Doch die Sache hat einen gravierenden Haken: Insbesondere bei sehr niedrigen Temperaturen vermag die neue Mischung Eis schlechter aufzutauen als die alte. Das ist auch in der Behörde in Kiel bekannt. Alexandra Vereanu räumt ein: "Ab minus sieben Grad Celsius nimmt die Wirksamkeit des mit Natriumchlorid-Sole angemischten Feuchtsalzes ab."

Auch wenn Vereanu anführt, dass das Temperaturniveau im langjährigen Mittel über diesen minus sieben Grad liege - gleich in den ersten Frostnächten dieses Jahres sind die Streudienste mit ihrer neuen Mixtur offenbar an ihre Grenzen gestoßen. Etwa in der Nacht auf den 15. Januar. Es war es bitterkalt, es hatte ein wenig geschneit. Im morgendlichen Berufsverkehr waren die Fahrbahnen auf der Autobahn 1 dick vereist. Gefahrgut-Transporte mussten Zwangsstopps einlegen, mehrere Lastwagen verunglückten, es entstand Sachschaden in Höhe von einer Viertelmillion Euro, die Strecke war für etliche Stunden gesperrt.

Jes-Christian Hansen, Prokurist beim Futtermittelhersteller HaBeMa, kann sich noch gut an diesen Morgen erinnern: "Der Zuständigkeitswechsel der Autobahnmeistereien im Kreuz Ost war an jenem Morgen in höchstem Maße gefährlich." Auf Hamburger Gebiet seien alle Fahrstreifen einwandfrei geräumt und gestreut gewesen. "Bei Barsbüttel mündeten sie dann unvermittelt in einen vereisten rechten und mittleren Fahrstreifen. Die linke Spur war noch von Schnee bedeckt."

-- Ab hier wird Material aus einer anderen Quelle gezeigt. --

(* ===== verification/Startup.v ===== *)
(** The start of the proxy ([crates/proxy/src/main.rs]): from the command line
    and the configuration file to the proxy that serves requests. *)

From S2P Require Import Prelude RustStr Ident Event Action Features Authn Http Cors Pipeline Proxy.
From S2P Require Import Dfs Policies Jwt Config.

Module Startup.
Import Config.

Section startup.
Context `{UrlLib, Matchit} {SK R : Type} (wide_alphanumeric : string → bool).
(** What the JWT resolver of a configuration answers to a credential; its
    steps are those of [Jwt.JwtRun]. *)
Context (jwt_resolve : JwtResolverConfig → Credential.t → result AuthnError.t Identity.t).
(** The file system, the decoders of TOML and of the key's PEM text. *)
Context (read_to_string : string → result string string).
Context (toml : string → result string Raw.ProxyConfig).
Context (from_pkcs8_pem : string → result string SK).
(** The [vp] feature: the engine of a policy store, when it is built in. *)
Context (vp_engine : option (ProxyConfig → AuthzConfig → result string (PolicyEngine R))).

(** ** Authentication *)
Definition NANOS : N := 10 ^ 9.
Definition jwt_resolver_config (jwt : JwtConfig) : JwtResolverConfig :=
  let c := config_new (url_str (jwks_url jwt)) (issuer jwt) in
  let c := match audience jwt with Some aud => with_audience aud c | None => c end in
  let c := match user_id_claim jwt with Some claim => with_user_id_claim claim c | None => c end in
  match cache_ttl_secs jwt with Some ttl => with_cache_ttl (ttl * NANOS) c | None => c end.
Definition jwt_resolver (jwt : JwtConfig) : IdentityResolver := {|
  resolver_name := "cognito_jwt";
  can_resolve := CognitoJwtResolver.can_resolve;
  resolve_credential := jwt_resolve (jwt_resolver_config jwt);
|}.
(** Collecting into a map keeps the last entry of a key. *)
Definition build_api_key_map (entries : list ApiKeyConfig) : gmap string StaticApiKey.ApiKeyEntry :=
  foldl (λ m e, <[key e := {| StaticApiKey.key_user_id := user_id e;
                              StaticApiKey.key_tenant_id := tenant_id e;
                              StaticApiKey.key_groups := key_groups e |}]> m) ∅ entries.
(** The resolver a provider of the chain adds, if any. *)
Definition provider_resolver (config : ProxyConfig) (provider : string) : option IdentityResolver :=
  if bool_decide (provider = "jwt") then jwt_resolver <$> jwt_config config
  else if bool_decide (provider = "api-key") then
    match api_keys config with
    | [] => None
    | keys => Some (StaticApiKey.resolver (build_api_key_map keys))
    end
  else None.
Definition build_identity_chain (config : ProxyConfig) : list IdentityResolver :=
  omap (provider_resolver config) (chain_order (auth config)).

(** ** Authorization *)
Definition allow_all_engine : PolicyEngine R := {|
  evaluate _ := Ok (Decision.bare Decision.Allow);
  cache_stats := None;
|}.
Definition build_policy_engine (config : ProxyConfig) : result string (PolicyEngine R) :=
  match vp_engine, authz config with
  | None, Some _ => Err "a VP policy store is configured but forgeguard_proxy was built without the vp feature"
  | Some connect, Some authz => connect config authz
  | _, None => Ok allow_all_engine
  end.

(** ** The run *)
Record RunOptions := {
  config_path : string;
  listen : option NetAddr.SocketAddr;
  upstream : option Url;
  opt_default_policy : option Pipeline.DefaultPolicy;
  debug : bool;
}.
(** The server's services: the proxy and, if enabled, the metrics. *)
Record Service := {
  proxy : Proxy.ForgeGuardProxy (SK := SK) (R := R);
  upstream_of : UpstreamTarget;
  service_addr : NetAddr.SocketAddr;
  metrics_addr : option NetAddr.SocketAddr;
}.
Definition overrides_of (opts : RunOptions) : ConfigOverrides :=
  let o := overrides_new in
  let o := match listen opts with Some addr => with_listen_addr addr o | None => o end in
  let o := match upstream opts with Some url => with_upstream_url url o | None => o end in
  match opt_default_policy opts with Some policy => with_default_policy policy o | None => o end.
Definition load_signing (config : ProxyConfig) : result string (option (SK * Signing.KeyId.t)) :=
  match signing config with
  | Some s =>
      pem ← map_err (λ e, "failed to read signing key at '" +:+ key_path s +:+ "': " +:+ e)
              (read_to_string (key_path s));
      key ← map_err (λ e, "invalid signing key: " +:+ e) (from_pkcs8_pem pem);
      Ok (Some (key, key_id s))
  | None => Ok None
  end.
Definition run (opts : RunOptions) : result string Service :=
  config ← map_err (λ e, "failed to load config: " +:+ http_error_str e)
             (load_config read_to_string toml (config_path opts));
  config ← map_err (λ e, "failed to apply config overrides: " +:+ http_error_str e)
             (apply_overrides config (overrides_of opts));
  let identity_chain := build_identity_chain config in
  policy_engine ← build_policy_engine config;
  route_matcher ← map_err (λ e, "invalid routes: " +:+ http_error_str e)
                    (Route.matcher_new wide_alphanumeric (routes config));
  public_matcher ← map_err (λ e, "invalid public routes: " +:+ http_error_str e)
                     (Route.public_new wide_alphanumeric (public_routes config));
  let pipeline_config := {|
    Pipeline.route_matcher := route_matcher; Pipeline.public_route_matcher := public_matcher;
    Pipeline.flag_config := features config; Pipeline.project_id := project_id config;
    Pipeline.default_policy := default_policy config; Pipeline.debug_mode := debug opts;
    Pipeline.auth_providers := chain_order (auth config);
    Pipeline.membership_resolver := None |} in
  signing ← load_signing config;
  Ok {| proxy := {| Proxy.pipeline_config := pipeline_config;
                    Proxy.identity_chain := IdentityChain.resolve identity_chain;
                    Proxy.policy_engine := policy_engine;
                    Proxy.client_ip_source := client_ip_source config;
                    Proxy.cors := cors config; Proxy.signing := signing |};
        upstream_of := upstream_target config;
        service_addr := listen_addr config;
        metrics_addr := if metrics_enabled (metrics config)
                        then metrics_listen_addr (metrics config) else None |}.
End startup.
End Startup.

(** * Facts *)
Module StartupFacts.
Import Config ConfigFacts Startup.

(** ** Who a file authenticates *)
Section authentication.
Context `{UrlLib} (jwt_resolve : JwtResolverConfig → Credential.t → result AuthnError.t Identity.t).
Abbreviation chain c := (IdentityChain.resolve (build_identity_chain jwt_resolve c)).

Definition chain_of (raw : Raw.ProxyConfig) : list string :=
  from_option Raw.chain_order ["jwt"; "api-key"] (Raw.auth raw).
(** The last entry of the list with the key. *)
Definition last_with_key {A} (f : A → string) (l : list A) (k : string) (e : A) : Prop :=
  ∃ i, l !! i = Some e ∧ f e = k ∧ ∀ j e', i < j → l !! j = Some e' → f e' ≠ k.

(** The file declares that the credential is the identity's. *)
Inductive authenticates (raw : Raw.ProxyConfig) : Credential.t → Identity.t → Prop :=
| by_api_key k e user tenant groups :
    "api-key" ∈ chain_of raw → last_with_key Raw.key (Raw.api_keys raw) k e →
    Id.new (Raw.key_user_id e) = Ok user →
    option_Forall2 (λ s t, Id.new s = Ok t) (Raw.key_tenant_id e) tenant →
    Forall2 (λ s g, Id.new s = Ok g) (Raw.key_groups e) groups →
    authenticates raw (Credential.ApiKey k)
      {| Identity.user_id := user; Identity.tenant_id := tenant; Identity.groups := groups;
         Identity.expiry := None; Identity.resolver := "static_api_key"; Identity.extra := None;
         Identity.principal_kind := PrincipalRef.User |}
| by_jwt token r jwt id :
    "jwt" ∈ chain_of raw → Raw.authn raw ≫= Raw.jwt = Some r → jwt_declared r jwt →
    jwt_resolve (jwt_resolver_config jwt) (Credential.Bearer token) = Ok id →
    authenticates raw (Credential.Bearer token) id.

Hansens subjektiver Eindruck: Die Fahrbahnen in Schleswig-Holstein seien in einem deutlich schlechteren Zustand gewesen als in zurückliegenden Jahren. "Und das, obwohl der Schneefall schon deutlich vor Mitternacht geendet hatte und auch nicht besonders ergiebig war." Gerd Riemann, als Kreisbrandmeister Chef aller freiwilligen Feuerwehren im Kreis Stormarn, hat die Situation ähnlich empfunden. "Ich kann mich des Eindrucks nicht erwehren, dass die Autobahnen in diesem Winter häufiger vereist sind als in früheren Jahren." Irgendetwas, so Riemanns Eindruck, sei anders als in der Vergangenheit.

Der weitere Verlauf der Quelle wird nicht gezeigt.